FDA Calls for Stronger Warnings For Arthritis and Crohn's Drugs
By JARED A. FAVOLE September 4, 2008 1:16 p.m.
WASHINGTON -- Federal regulators on Thursday demanded strengthened labels for four big-selling drugs for arthritis and Crohn's disease to warn about the risk of serious fungal infections.
The U.S. Food and Drug Administration wants the stronger labels for Johnson & Johnson's Remicade, Abbott Laboratories' Humira, Amgen Inc.'s and Wyeth's Enbrel,and UCB SA's Cimzia.
The FDA said it has reviewed 240 reports of histoplasmosis, a respiratory disease with symptoms similar to the flu, in patients being treated with Enbrel, Humira, or Remicade. The FDA found one case of the disease in a patient taking Cimzia. In 21 cases, health professionals didn't recognize the disease. Twelve patients died.

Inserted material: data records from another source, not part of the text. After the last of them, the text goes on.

(** * Websocket_httpServer: a shallow embedding of [src/server.ts] and
    [src/httpServer.ts]

    The two TypeScript files implement a line-delimited echo server and a
    small HTTP/1.1 server on top of Node's [net] sockets.  Byte buffers are
    lists of bytes, JavaScript numbers that hold lengths and offsets are
    integers in [Z] (they can become negative, as in the source), and the
    asynchronous code is written in a state-and-exception monad over an
    explicit world (connection flags, the socket's pending events and write
    log, the per-connection dynamic buffer, and the closures of the body
    readers). *)

From Stdlib Require Import ZArith List Lia Bool String Ascii.
From Stdlib Require Import Strings.Byte.
Import ListNotations.

#[local] Open Scope Z_scope.

(** ** Node's [Buffer] *)

Definition Buffer := list byte.

Module Buf.

(** [b.length] *)
Definition blen (b : Buffer) : Z := Z.of_nat (List.length b).

(** [Buffer.alloc(n)]: [n] zero bytes. *)
Definition alloc (n : Z) : Buffer := repeat x00 (Z.to_nat n).

(** [Buffer.from(s)] for a string of one-byte characters. *)
Definition from (s : string) : Buffer := list_byte_of_string s.

(** [Buffer.from('')] *)
Definition empty : Buffer := from EmptyString.

(** [b.toString('latin1')] *)
Definition toString (b : Buffer) : string := string_of_list_byte b.

(** How [subarray], [slice] and [copyWithin] read an index: negative
    indices count from the end, everything is clamped to [0 .. len]. *)
Definition relIndex (i len : Z) : Z :=
  if i <? 0 then Z.max (len + i) 0 else Z.min i len.

(** [b.subarray(s, e)] (and [b.slice(s, e)], which is the same on a
    Buffer), as a value. *)
Definition subarray (b : Buffer) (s e : Z) : Buffer :=
  let s' := relIndex s (blen b) in
  let e' := relIndex e (blen b) in
  firstn (Z.to_nat (e' - s')) (skipn (Z.to_nat s') b).

(** [b.copyWithin(target, start, end)]: the new content of [b]. *)
Definition copyWithin (b : Buffer) (target start end_ : Z) : Buffer :=
  let len := blen b in
  let to := relIndex target len in
  let from := relIndex start len in
  let final := relIndex end_ len in
  let count := Z.min (final - from) (len - to) in
  if 0 <? count
  then firstn (Z.to_nat to) b
       ++ firstn (Z.to_nat count) (skipn (Z.to_nat from) b)
       ++ skipn (Z.to_nat (to + count)) b
  else b.

(** [source.copy(target, targetStart, 0)]: the new content of [target],
    or [None] when Node raises its out-of-range error (a negative
    [targetStart]).  Nothing is copied when [targetStart] is at or after
    the end of [target]; otherwise as many bytes as fit. *)
Definition copy (source target : Buffer) (targetStart : Z) : option Buffer :=
  if targetStart <? 0 then None
  else
    let t := Z.to_nat targetStart in
    Some (firstn t target
          ++ firstn (List.length target - t) source
          ++ skipn (t + List.length source) target).

Fixpoint isPrefix (p b : Buffer) : bool :=
  match p, b with
  | [], _ => true
  | _ :: _, [] => false
  | x :: p', y :: b' => Byte.eqb x y && isPrefix p' b'
  end.

Fixpoint indexOfFrom (b pat : Buffer) (i : Z) : Z :=
  if isPrefix pat b then i
  else match b with
       | [] => -1
       | _ :: b' => indexOfFrom b' pat (i + 1)
       end.

(** [b.indexOf(pat)]: the offset of the first occurrence, or [-1]. *)
Definition indexOf (b pat : Buffer) : Z := indexOfFrom b pat 0.

(** [a.equals(b)] *)
Fixpoint equals (a b : Buffer) : bool :=
  match a, b with
  | [], [] => true
  | x :: a', y :: b' => Byte.eqb x y && equals a' b'
  | _, _ => false
  end.

End Buf.

(** ** JavaScript values and exceptions *)

(** The values a property read can give in this program. *)
Inductive jsval :=
| JUndefined
| JNum (n : Z)
| JStr (s : string).

(** Thrown objects.  [HTTPError] is the class of the source (its constructor
    stores its first argument in [statusCode]); [Error] is a plain error,
    also what the transport delivers; [RangeError] is the out-of-range error
    of [Buffer.copy]. *)
Inductive exn :=
| HTTPError (statusCode : Z) (message : string)
| Error (message : string)
| RangeError (message : string).

(** [exc instanceof HTTPError] *)
Definition instanceofHTTPError (exc : exn) : bool :=
  match exc with HTTPError _ _ => true | _ => false end.

(** [exc.message] *)
Definition message (exc : exn) : string :=
  match exc with
  | HTTPError _ m | Error m | RangeError m => m
  end.

(** [exc.name] *)
Definition name (exc : exn) : string :=
  match exc with
  | HTTPError _ _ => "HTTPError"%string
  | Error _ => "Error"%string
  | RangeError _ => "RangeError"%string
  end.

(** [exc[p]] for the property names this program defines or reads:
    [message] and [name] on every error, [statusCode] on an [HTTPError]
    (the one property its constructor adds).  A name that is none of these,
    [code] among them, is not a property of the object and reads as
    [undefined]. *)
Definition getProp (exc : exn) (p : string) : jsval :=
  if String.eqb p "message" then JStr (message exc)
  else if String.eqb p "name" then JStr (name exc)
  else if String.eqb p "statusCode" then
    match exc with HTTPError c _ => JNum c | _ => JUndefined end
  else JUndefined.

(** A line feed, for the string literals of the source that end in [\n]. *)
Definition LF : string := String "010"%char EmptyString.

(** ** The monad: state, exceptions, a promise that never settles, fuel *)

Inductive outcome (S A : Type) :=
| Ret (a : A) (s : S)          (* normal completion *)
| Throw (e : exn) (s : S)      (* an exception; the mutations so far persist *)
| Pending (s : S)              (* an awaited promise that is never settled *)
| OutOfFuel.                   (* the loop bound of the model was reached *)
Arguments Ret {S A} a s.
Arguments Throw {S A} e s.
Arguments Pending {S A} s.
Arguments OutOfFuel {S A}.

Definition M (S A : Type) : Type := S -> outcome S A.

Definition ret {S A} (a : A) : M S A := fun s => Ret a s.
Definition throw {S A} (e : exn) : M S A := fun s => Throw e s.
Definition bind {S A B} (m : M S A) (k : A -> M S B) : M S B :=
  fun s => match m s with
           | Ret a s' => k a s'
           | Throw e s' => Throw e s'
           | Pending s' => Pending s'
           | OutOfFuel => OutOfFuel
           end.
Definition gets {S A} (f : S -> A) : M S A := fun s => Ret (f s) s.
Definition modify {S} (f : S -> S) : M S unit := fun s => Ret tt (f s).

(** [try { m } catch (exc) { h exc }] *)
Definition tryCatch {S A} (m : M S A) (h : exn -> M S A) : M S A :=
  fun s => match m s with
           | Throw e s' => h e s'
           | o => o
           end.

These drugs are part of a class of treatments known as TNF blockers. TNF blockers target a compound known as tumor necrosis factor, which is overproduced in many patients with inflammatory disease. TNF is potentially useful in destroying tumor cells, so blocking its activity in the body could raise one's risk of cancer.
Prescribing information for the drugs has included information about the risk of serious infections but the FDA said health-care professionals aren't consistently recognizing cases of histoplasmosis, a respiratory disease, and other invasive fungal infections.

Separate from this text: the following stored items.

Theorem SFsub_finite (x y : spec_float) :
  valid_binary x = true -> valid_binary y = true -> SFfinite x -> SFfinite y ->
  rounds (key x - key y) (SFsub prec emax x y).
Proof.
  intros Vx Vy Fx Fy.
  destruct x as [sx|sx| |sx mx ex], y as [sy|sy| |sy my ey]; try contradiction.
  - replace (key _ - key _)%R with 0%R by (cbn [key]; ring).
    cbn [SFsub]. destruct sx, sy; apply rounds_zero.
  - cbn [SFsub]. replace (key _ - key _)%R with (key (S754_finite (negb sy) my ey)).
    + apply rounds_self; [assumption|exact I].
    + cbn [key]. destruct sy; cbn [negb]; ring.
  - cbn [SFsub]. replace (key _ - key _)%R with (key (S754_finite sx mx ex))
      by (cbn [key]; ring).
    apply rounds_self; [assumption|exact I].
  - apply SFsub_rounds.
Qed.

(** ** Arithmetic of primitive floats *)

Lemma finite_not_nan (x : float) : finite x -> is_nan x = false.
Proof.
  unfold finite. intros F. apply is_nan_false_Prim2SF.
  intros E. rewrite E in F. exact F.
Qed.

Lemma finite_FR_bound (x : float) :
  finite x -> (- bpow 1024 < FR x < bpow 1024)%R.
Proof. intros F. apply SFfinite_key_bound; [apply Prim2SF_valid|exact F]. Qed.

Lemma finite_of_FR_bound (x : float) :
  is_nan x = false -> (- bpow 1024 < FR x < bpow 1024)%R -> finite x.
Proof.
  intros N B. apply SFfinite_of_bound; [|exact B].
  apply is_nan_false_Prim2SF. exact N.
Qed.

Lemma finite_rounds_self (x : float) : finite x -> rounds (FR x) (Prim2SF x).
Proof. intros F. apply rounds_self; [apply Prim2SF_valid|exact F]. Qed.

Lemma rounds_is_nan (w : R) (r : float) : rounds w (Prim2SF r) -> is_nan r = false.
Proof. intros H. apply is_nan_false_Prim2SF. exact (rounds_not_nan _ _ H). Qed.

Lemma rounds_FR_le (w1 w2 : R) (a b : float) :
  rounds w1 (Prim2SF a) -> rounds w2 (Prim2SF b) -> (w1 <= w2)%R ->
  (FR a <= FR b)%R.
Proof. apply rounds_mono. Qed.

(** The rounding of a real between two finite floats is finite. *)
Lemma rounds_finite (w : R) (r a b : float) :
  rounds w (Prim2SF r) -> finite a -> finite b ->
  (FR a <= w <= FR b)%R ->
  finite r /\ (FR a <= FR r <= FR b)%R.
Proof.
  intros Hr Fa Fb [Ha Hb].
  pose proof (rounds_FR_le _ _ _ _ (finite_rounds_self a Fa) Hr Ha).
  pose proof (rounds_FR_le _ _ _ _ Hr (finite_rounds_self b Fb) Hb).
  pose proof (finite_FR_bound a Fa). pose proof (finite_FR_bound b Fb).
  split; [|lra].
  apply finite_of_FR_bound; [exact (rounds_is_nan _ _ Hr)|lra].
Qed.

Theorem mul_rounds (x y : float) :
  finite x -> finite y -> rounds (FR x * FR y) (Prim2SF (x * y)).
Proof.
  intros Fx Fy. rewrite mul_spec.
  apply SFmul_finite; try apply Prim2SF_valid; assumption.
Qed.

Theorem add_rounds (x y : float) :
  finite x -> finite y -> rounds (FR x + FR y) (Prim2SF (x + y)).
Proof.
  intros Fx Fy. rewrite add_spec.
  apply SFadd_finite; try apply Prim2SF_valid; assumption.
Qed.

Theorem sub_rounds (x y : float) :
  finite x -> finite y -> rounds (FR x - FR y) (Prim2SF (x - y)).
Proof.
  intros Fx Fy. rewrite sub_spec.
  apply SFsub_finite; try apply Prim2SF_valid; assumption.
Qed.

Problems with TNF blockers crept up in June, when the FDA said it was investigating whether the drugs heighten the risk of cancer in children after receiving 30 reports of cancer in children who took the drugs.
The warnings could have a big impact for the companies. Johnson & Johnson's Remicade, for instance, which used to treat the chronic bowel condition Crohn's disease in children and other conditions in adults, brought in more than $3 billion in global sales in 2007.